Dalam kenyataannya, orang merapi memiliki strategi mitigasi yang relatif dapat diandalkan sebagai instrumen untuk beradaptasi dengan bencana. Mereka seperti orang Jawa pada umumnya sangat kuat mengembangkan tema budaya dahulukan selamat dalam meniti kehidupan yang lekat dengan bahaya disekitarnya bila tidak diantisipasi. Oleh karena itu, mereka mengembangkan berbagai strategi agar keselamatna itu diraih sekalipun hidup di Merapi yang terus aktif.
Pengurangan resiko bencana dalam perspektif orang Merapi melalui kegiatan mitigasi dilakukan melalui empat elemen mitigasi yaitu:
1.      Peningkatan Kepekaan Batin
2.      Melakukan Ritual Keagamaan
3.      Pengaturan Tata Ruang, dan Penerapan Teknologi Tepat Guna
4.      Responsifnya warga terhafapt mitra; Program Pemerintah dan LSM
Penguatan kearifan lokal itu identik dengan penignkatan partisipasi masyarakat. Memberikan kepercayaan kepada masyarakat untuk mengembangkan kearifan lokal seperti mempertajam religiositas, kedekatan dengan alam, gotong royong, dan berbagai ekspresi solidaritas sosial justru lebih penting daripada memperkuat peran pemerintah sehingga meruntuhkan ketahanan masyakarakat terhadap bencana.

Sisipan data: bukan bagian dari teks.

(** ** Construction *)

(** C2, as amended. On every event sequence in which the first data item
    tagged 2 of the last event, if there is one, carries a file reference,
    construction sets [last_video_id] to the id of the last event of the
    sequence (absent on the empty sequence), [video_url] to the file
    reference of the first data item of that event whose file-type tag is 2
    (absent when the sequence is empty or no item is tagged 2), and
    [expires_at] to the construction time plus 45 minutes. *)
Theorem init_adopts_newest_event
  (h : hass_env) (camera : device) (device_info : config) :
  let events := get_motion_events h (device_id camera) in
  let expiry := utcnow h + minutes 45 in
  (events = [] ->
   exists c, __init__ h camera device_info = Returned c /\
             adapter_state c = (None, None, expiry)) /\
  (forall pre e,
     events = pre ++ [e] ->
     (forall it, In it (data e) -> file_type it <> Some 2) ->
     exists c, __init__ h camera device_info = Returned c /\
               adapter_state c = (Some (id e), None, expiry)) /\
  (forall pre e before it after f,
     events = pre ++ [e] ->
     data e = before ++ it :: after ->
     (forall x, In x before -> file_type x <> Some 2) ->
     file_type it = Some 2 ->
     file it = Some f ->
     exists c, __init__ h camera device_info = Returned c /\
               adapter_state c = (Some (id e), Some f, expiry)).
Proof.
  intros events expiry. subst events expiry. unfold __init__.
  split; [|split].
  - intros ->. cbn. eexists. split; [reflexivity|].
    unfold adapter_state. cbn. rewrite FORCE_REFRESH_INTERVAL_minutes.
    f_equal. lia.
  - intros pre e -> Hno.
    assert (N : nonempty (pre ++ [e]) = true)
      by (apply nonempty_last_of; rewrite last_of_snoc; discriminate).
    rewrite N. unfold getitem_last. rewrite last_of_snoc. cbn.
    rewrite (get_url_no_video _ Hno). cbn.
    eexists. split; [reflexivity|].
    unfold adapter_state. cbn. rewrite FORCE_REFRESH_INTERVAL_minutes.
    f_equal. lia.
  - intros pre e before it after f -> Hd Hb Ht Hf.
    assert (N : nonempty (pre ++ [e]) = true)
      by (apply nonempty_last_of; rewrite last_of_snoc; discriminate).
    rewrite N. unfold getitem_last. rewrite last_of_snoc. cbn.
    rewrite Hd, (get_url_first_video before after it Hb Ht), Hf. cbn.
    eexists. split; [reflexivity|].
    unfold adapter_state. cbn. rewrite FORCE_REFRESH_INTERVAL_minutes.
    f_equal. lia.
Qed.

Lemma init_adopts_newest_event_witness :
  exists c, __init__ (host 0 [event_A]) front_door no_config = Returned c /\
            adapter_state c
            = (Some 101, Some "https://cdn/a.mp4", 0 + minutes 45).
Proof.
  apply (proj2 (proj2 (init_adopts_newest_event
                         (host 0 [event_A]) front_door no_config))
           [] event_A [snapshot_item "https://cdn/a.jpg"]
           (video_item "https://cdn/a.mp4")
           [video_item "https://cdn/a-2.mp4"] "https://cdn/a.mp4").
  - reflexivity.
  - reflexivity.
  - cbn. intros x [<-|[]]. discriminate.
  - reflexivity.
  - reflexivity.
Defined.

(** C2 as the specification words it fails: the last event has items
    tagged 2, the first of them has no ["file"] key, and construction raises
    instead of setting the three attributes. *)
Lemma init_missing_file_raises :
  let h := host 0 [event_F] in
  (exists it, In it (data event_F) /\ file_type it = Some 2) /\
  __init__ h front_door no_config = Raised (KeyError "file") /\
  ~ (exists c, __init__ h front_door no_config = Returned c /\
               _last_video_id c = Some (id event_F) /\
               _expires_at c = utcnow h + minutes 45).
Proof.
  intros h. split; [|split].
  - exists (mk_data_item (Some 2) None). split; [right; now left | reflexivity].
  - reflexivity.
  - intros (c & R & _). discriminate.
Qed.

(** ** Refresh: frame properties *)

(** C3. When the newest fetched event has no data item tagged 2, refresh
    returns normally and leaves [video_url] and [last_video_id] as they
    were, whatever the state and so also when the trigger condition
    holds. *)
Theorem update_without_video_keeps_state
  (h : hass_env) (w : world) (e : motion_event) :
  last_of (fetched h w) = Some e ->
  (forall it, In it (data e) -> file_type it <> Some 2) ->
  fst (update h w) = Returned tt /\
  _video_url (self (snd (update h w))) = _video_url (self w) /\
  _last_video_id (self (snd (update h w))) = _last_video_id (self w).
Proof.
  intros L Hno.
  destruct (refresh_trigger (set_utcnow (utcnow h) (self w)) (id e)) eqn:T.
  - rewrite (update_fired h w e L T), (get_url_no_video _ Hno).
    cbn. auto.
  - rewrite (update_idle h w e L T). cbn. auto.
Qed.

Lemma update_without_video_keeps_state_witness :
  let h := host 5 [event_A; event_C] in
  let w := fresh cam_A in
  refresh_trigger (set_utcnow (utcnow h) (self w)) (id event_C) = true /\
  fst (update h w) = Returned tt /\
  _video_url (self (snd (update h w))) = Some "https://cdn/a.mp4" /\
  _last_video_id (self (snd (update h w))) = Some 101.
Proof.
  split; [reflexivity|].
  apply (update_without_video_keeps_state
           (host 5 [event_A; event_C]) (fresh cam_A) event_C).
  - reflexivity.
  - cbn. intros it [<-|[<-|[]]]; discriminate.
Defined.

(** C4. On an empty event sequence construction leaves [video_url] and
    [last_video_id] absent, one refresh is a no-op on the adapter state, and
    so is any number of refreshes while the sequence stays empty. *)
Theorem empty_sequence_is_a_no_op
  (h : hass_env) (camera : device) (device_info : config)
  (hs : list hass_env) (l : list action) :
  get_motion_events h (device_id camera) = [] ->
  Forall (fun h' => get_motion_events h' (device_id camera) = []) hs ->
  exists c,
    __init__ h camera device_info = Returned c /\
    _last_video_id c = None /\ _video_url c = None /\
    (forall h' w,
       _camera (self w) = camera ->
       get_motion_events h' (device_id camera) = [] ->
       fst (update h' w) = Returned tt /\
       adapter_state (self (snd (update h' w))) = adapter_state (self w) /\
       log (snd (update h' w)) = log w) /\
    adapter_state (self (polls hs (mk_world c l))) = adapter_state c /\
    _last_video_id (self (polls hs (mk_world c l))) = None /\
    _video_url (self (polls hs (mk_world c l))) = None.
Proof.
  intros E Hs.
  assert (One : forall h' w,
             _camera (self w) = camera ->
             get_motion_events h' (device_id camera) = [] ->
             fst (update h' w) = Returned tt /\
             adapter_state (self (snd (update h' w))) = adapter_state (self w)
             /\ log (snd (update h' w)) = log w).
  { intros h' w Hc E'. rewrite (update_empty h' w).
    - cbn. auto.
    - unfold fetched. rewrite Hc. exact E'. }
  assert (Many : forall w,
             _camera (self w) = camera ->
             adapter_state (self (polls hs w)) = adapter_state (self w)).
  { induction Hs as [|h' hs' E' _ IH]; intros w Hc; simpl; [reflexivity|].
    rewrite IH.
    - apply (One h' w Hc E').
    - rewrite update_camera. exact Hc. }
  set (c0 := mk_cam camera [] (name camera) (ffmpeg_arguments device_info)
                   None None (utcnow h) (FORCE_REFRESH_INTERVAL + utcnow h)).
  exists c0.
  split. { unfold __init__. rewrite E. reflexivity. }
  split; [reflexivity|]. split; [reflexivity|]. split; [exact One|].
  pose proof (Many (mk_world c0 l) eq_refl) as HM. cbn [self] in HM.
  split; [exact HM|].
  unfold adapter_state in HM. injection HM as H1 H2 _.
  split; [exact H1 | exact H2].
Qed.

Lemma empty_sequence_is_a_no_op_witness :
  exists c,
    __init__ (host 0 []) front_door no_config = Returned c /\
    _last_video_id c = None /\ _video_url c = None /\
    adapter_state (self (polls [host 5 []; host 9 []] (fresh c)))
    = adapter_state c.
Proof.
  destruct (empty_sequence_is_a_no_op (host 0 []) front_door no_config
              [host 5 []; host 9 []] [])
    as (c & Hinit & Hid & Hurl & _ & Hpolls & _).
  - reflexivity.
  - repeat constructor.
  - exists c. auto.
Defined.

(** ** Refresh: the trigger and what it guards *)

Lemma id_differs_true (last_video_id : option Z) (i : Z) :
  id_differs last_video_id i = true <-> last_video_id <> Some i.
Proof.
  destruct last_video_id as [j|]; cbn.
  - rewrite negb_true_iff, Z.eqb_neq. split; congruence.
  - split; [discriminate | reflexivity].
Qed.

(** The condition of the [if] is the trigger of the specification. *)
Lemma refresh_trigger_true (h : hass_env) (w : world) (e : motion_event) :
  refresh_trigger (set_utcnow (utcnow h) (self w)) (id e) = true <->
  trigger_condition h w e.
Proof.
  unfold refresh_trigger, trigger_condition. cbn.
  rewrite orb_true_iff, id_differs_true, Z.leb_le. reflexivity.
Qed.

Lemma refresh_trigger_false (h : hass_env) (w : world) (e : motion_event) :
  refresh_trigger (set_utcnow (utcnow h) (self w)) (id e) = false <->
  ~ trigger_condition h w e.
Proof.
  rewrite <- refresh_trigger_true.
  destruct (refresh_trigger _ _); split; congruence.
Qed.

Lemma last_of_None (events : list motion_event) :
  last_of events = None -> events = [].
Proof.
  intros L. apply nonempty_false.
  destruct (nonempty events) eqn:N; [|reflexivity].
  apply nonempty_last_of in N. now elim N.
Qed.

(** The three attributes after a refresh, by cases as the code takes them. *)
Lemma update_adapter_state (h : hass_env) (w : world) :
  adapter_state (self (snd (update h w))) =
  match last_of (fetched h w) with
  | Some e =>
      if refresh_trigger (set_utcnow (utcnow h) (self w)) (id e)
      then match _get_event_video_url (data e) with
           | Returned u =>
               if truthy u
               then (Some (id e), u, FORCE_REFRESH_INTERVAL + utcnow h)
               else adapter_state (self w)
           | Raised _ => adapter_state (self w)
           end
      else adapter_state (self w)
  | None => adapter_state (self w)
  end.
Proof.
  destruct (last_of (fetched h w)) as [e|] eqn:L.
  - destruct (refresh_trigger _ (id e)) eqn:T.
    + rewrite (update_fired h w e L T). cbn zeta.
      destruct (_get_event_video_url (data e)) as [u|x]; [|reflexivity].
      destruct (truthy u); reflexivity.
    + rewrite (update_idle h w e L T). reflexivity.
  - rewrite (update_empty h w (last_of_None _ L)). reflexivity.
Qed.

(** A refresh that finds no non-empty URL changes none of the three
    attributes, whatever the trigger. *)
Lemma update_keeps_state_without_url
  (h : hass_env) (w : world) (e : motion_event) :
  last_of (fetched h w) = Some e ->
  (forall u, _get_event_video_url (data e) = Returned (Some u) -> u = "") ->
  state_kept h w.
Proof.
  intros L G. unfold state_kept. rewrite update_adapter_state, L.
  destruct (refresh_trigger _ (id e)); [|reflexivity].
  destruct (_get_event_video_url (data e)) as [u|x]; [|reflexivity].
  destruct (truthy u) eqn:U; [|reflexivity].
  apply truthy_Some in U. destruct U as (s & -> & Hs).
  now elim Hs; apply G.
Qed.

(** C1, as amended. On a non-empty fetched sequence the refresh calls the
    adopt-URL procedure on the newest event's data exactly when the newest
    id differs from [last_video_id] or the time is at or past [expires_at];
    it adopts the id and the URL and resets [expires_at] when the condition
    holds and the procedure returns a non-empty URL; when the condition is
    false, or the procedure returns no non-empty URL, the three attributes
    are left unchanged. *)
Theorem update_fires_iff_trigger
  (h : hass_env) (w : world) (e : motion_event) :
  last_of (fetched h w) = Some e ->
  (trigger_condition h w e <-> fires_adoption h w e) /\
  (forall u,
     trigger_condition h w e ->
     _get_event_video_url (data e) = Returned (Some u) -> u <> "" ->
     adapter_state (self (snd (update h w)))
     = (Some (id e), Some u, utcnow h + minutes 45) /\
     expiry_reset h w) /\
  ((forall u, _get_event_video_url (data e) = Returned (Some u) -> u = "") ->
   state_kept h w) /\
  (~ trigger_condition h w e -> state_kept h w).
Proof.
  intros L. unfold fires_adoption, expiry_reset, state_kept.
  split; [|split; [|split]].
  - split.
    + intros T. apply refresh_trigger_true in T.
      rewrite (update_fired h w e L T). cbn zeta.
      destruct (_get_event_video_url (data e)) as [u|x]; [|reflexivity].
      destruct (truthy u); reflexivity.
    + intros F. apply refresh_trigger_true.
      destruct (refresh_trigger _ (id e)) eqn:T; [reflexivity|].
      rewrite (update_idle h w e L T) in F. cbn in F.
      rewrite <- (app_nil_r (log w)) in F at 1.
      apply app_inv_head in F. discriminate.
  - intros u T G U. apply refresh_trigger_true in T.
    assert (A : adapter_state (self (snd (update h w)))
                = (Some (id e), Some u, utcnow h + minutes 45)).
    { rewrite update_adapter_state, L, T, G.
      assert (Tu : truthy (Some u) = true)
        by (apply truthy_Some; exists u; auto).
      rewrite Tu, FORCE_REFRESH_INTERVAL_minutes. f_equal. lia. }
    split; [exact A|]. unfold adapter_state in A. congruence.
  - intros G. exact (update_keeps_state_without_url h w e L G).
  - intros T. apply refresh_trigger_false in T.
    rewrite update_adapter_state, L, T. reflexivity.
Qed.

Kesimpulan yang dapat diambil adalah bahwa berkembangnya mitos di masyarakat sebaiknya segera dibuktikan dengan riset yang kemudia setelah terbukti untuk segera dipublis kemasyarakat agar tersebarkan kebenarannya sehigga diharapkan tidak menjadi sebuah penyesatan untuk masyarkat. Dan untuk hal-hal yang belum terbukti kebenarannya sebaiknya dijaga agar tidak dibesar-besarkan yang dapat berdampak negatif dikemudian hari.